Lorsque le logiciel est créé par le salarié en dehors du cadre de ses fonctions, il bénéficie sur celui-ci des mêmes droits que tout créateur d’œuvres de l’esprit. Ce régime confirme toute l’importance de la définition des missions du salarié dans son contrat de travail ou à l’occasion des projets qui lui sont confiés, notamment lorsqu’ils impliquent directement ou indirectement la création d’un logiciel.
Dans tous les cas, le salarié créateur d’un logiciel fera une déclaration à la création du logiciel à son employeur, ce qui permet à l’employeur d’avoir l’opportunité soit de contester le classement « en dehors des fonctions du salarié » soit de faire une proposition de rachat si le logiciel l’intéresse. Si le logiciel est bien fait « en dehors des fonctions » le créateur du logiciel salarié est libre d’accepter ou refuser cette offre de rachat par son employeur si par exemple le prix ne lui convient pas.

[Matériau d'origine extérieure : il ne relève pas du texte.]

(* ===== verification/JsHeap.v ===== *)
(** Untrusted JavaScript values: objects on a heap, with the reflection that code uses to
    read them without running theirs ([Reflect.ownKeys], property descriptors and
    prototypes).  Objects are ordinary ones, arrays, or revoked proxies. *)
From Stdlib Require Import Floats.SpecFloat.
From S2P Require Import Prelude JsMap Json JsStr.

Abbreviation loc := nat.

(** [VOther]: the values of the other types: functions, symbols and big integers. *)
Inductive jsval : Type :=
| VUndefined
| VNull
| VBool (b : bool)
| VNum (x : jsnum)
| VStr (s : jstr)
| VOther
| VRef (l : loc).

#[export] Instance jsval_eq_dec : EqDecision jsval.
Proof. solve_decision. Defined.

Inductive property_key := StringKey (s : jstr) | SymbolKey (n : N).

#[export] Instance property_key_eq_dec : EqDecision property_key.
Proof. solve_decision. Defined.

(** A property; one without a value is an accessor. *)
Record property := Property { pr_value : option jsval; pr_enumerable : bool }.

Inductive prototype := ObjectPrototype | ArrayPrototype | NullPrototype | OtherPrototype.

#[export] Instance prototype_eq_dec : EqDecision prototype.
Proof. solve_decision. Defined.

(** An object with its own properties in the order of [Reflect.ownKeys].  [o_length]: the
    length of an array, whose ["length"] is also one of its own keys. *)
Record object := {
  o_length : option N;
  o_prototype : prototype;
  o_own : list (property_key * property);
}.

(** A location without an object is a revoked proxy: reflecting on it throws. *)
Definition heap := list (loc * object).

Definition own (k : jstr) (o : object) : option property := jget (StringKey k) (o_own o).

(** [array[i]], where [Array.prototype] has no elements. *)
Definition element (o : object) (i : nat) : jsval :=
  default VUndefined (own (dec_string (N.of_nat i)) o ≫= pr_value).

(** The names that an object literal inherits from [Object.prototype]. *)
Definition inherited_names : list jstr :=
  js <$> ["constructor"; "__defineGetter__"; "__defineSetter__"; "hasOwnProperty";
          "__lookupGetter__"; "__lookupSetter__"; "isPrototypeOf"; "propertyIsEnumerable";
          "toString"; "valueOf"; "__proto__"; "toLocaleString"]%string.

(** Own keys are distinct, and a length has 32 bits. *)
Definition object_ok (o : object) : Prop :=
  NoDup (o_own o).*1 ∧ ∀ n, o_length o = Some n → (n < 4294967296)%N.

Definition heap_ok (h : heap) : Prop := Forall (fun '(_, o) => object_ok o) h.

Lemma heap_ok_lookup h l o : heap_ok h → jget l h = Some o → object_ok o.
Proof.
  intros Hh Hl. apply jget_elem_of in Hl. unfold heap_ok in Hh. rewrite Forall_forall in Hh.
  exact (Hh _ Hl).
Qed.
(* ===== verification/CommandSchema.v ===== *)
(** The input schemas of commands that extensions contribute
    ([packages/extension/src/command-input-schema-*.ts]): the parser that reads an untrusted
    JavaScript value into a bounded JSON Schema, and the documents it accepts. *)
From Stdlib Require Import Floats.SpecFloat.
From S2P Require Import Prelude JsMap Json JsStr JsonText JsHeap.

Arguments js : simpl never.
Arguments dec_string : simpl never.

(** * Types ([command-input-schema-types.ts]) *)

Definition APP_COMMAND_INPUT_SCHEMA_DRAFT_2020_12 : jstr :=
  js "https://json-schema.org/draft/2020-12/schema".

Inductive limit_key :=
| maxSerializedBytes | maxSchemaDepth | maxSchemaNodes | maxProperties | maxPropertyNameLength
| maxTitleLength | maxDescriptionLength | maxEnumValuesPerNode | maxEnumValuesTotal
| maxRequiredNames | maxStringLengthBound | maxCollectionBound | maxValueDepth | maxValueNodes.

#[export] Instance limit_key_eq_dec : EqDecision limit_key.
Proof. solve_decision. Defined.

Definition limit_name (key : limit_key) : jstr :=
  js match key with
  | maxSerializedBytes => "maxSerializedBytes" | maxSchemaDepth => "maxSchemaDepth"
  | maxSchemaNodes => "maxSchemaNodes" | maxProperties => "maxProperties"
  | maxPropertyNameLength => "maxPropertyNameLength" | maxTitleLength => "maxTitleLength"
  | maxDescriptionLength => "maxDescriptionLength"
  | maxEnumValuesPerNode => "maxEnumValuesPerNode"
  | maxEnumValuesTotal => "maxEnumValuesTotal" | maxRequiredNames => "maxRequiredNames"
  | maxStringLengthBound => "maxStringLengthBound" | maxCollectionBound => "maxCollectionBound"
  | maxValueDepth => "maxValueDepth" | maxValueNodes => "maxValueNodes"
  end%string.

(** An object with a number for each limit. *)
Definition AppCommandInputSchemaLimits := limit_key → Z.

Inductive AppCommandInputSchemaErrorCode := Invalid | Unsupported | LimitExceeded.

Record AppCommandInputSchemaError := {
  er_code : AppCommandInputSchemaErrorCode;
  er_path : jstr;
  er_message : jstr;
}.

Record AppCommandInputSchemaAnnotations := {
  an_title : option jstr;
  an_description : option jstr;
}.

(** A parsed schema, by its type.  [dialect]: it has a [$schema].  An enum and a default are
    kept as JSON values, which the schema's type restricts. *)
Inductive AppCommandInputValueSchema : Type :=
| ObjectSchema (dialect : bool) (annotations : AppCommandInputSchemaAnnotations)
    (properties : option (list (jstr * AppCommandInputValueSchema)))
    (required : option (list jstr)) (additionalProperties : option bool)
    (minProperties maxProperties : option jsnum) (default : option app_json)
| StringSchema (annotations : AppCommandInputSchemaAnnotations) (enum : option (list app_json))
    (minLength maxLength : option jsnum) (default : option app_json)
| NumberSchema (integer : bool) (annotations : AppCommandInputSchemaAnnotations)
    (enum : option (list app_json))
    (minimum maximum exclusiveMinimum exclusiveMaximum : option jsnum) (default : option app_json)
| BooleanSchema (annotations : AppCommandInputSchemaAnnotations) (enum : option (list app_json))
    (default : option app_json)
| ArraySchema (annotations : AppCommandInputSchemaAnnotations)
    (items : AppCommandInputValueSchema) (minItems maxItems : option jsnum)
    (uniqueItems : option bool) (default : option app_json).

Abbreviation schema := AppCommandInputValueSchema.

NB : Ces dispositions ne sont donc pas applicables lorsque le créateur est un indépendant travaillant pour l’entreprise (free-lance, auto-entrepreneur ou prestataire de services). Dans ces hypothèses, le droit commun d’auteur s’appliquerait. Les régimes des œuvres de collaboration, des œuvres collectives ou de « copropriété » pourraient le cas échéant s’appliquer si les créateurs indépendants interviennent en coordination avec les salariés de l’entreprise pour l’analyse, la conception et le développement effectif du logiciel. Dans ces configurations complexes, le contrat de prestation de service pourra aménager la cession ou la concession de certains droits en tenant compte pour chaque créateur du régime des droits d’auteur applicable, selon son statut.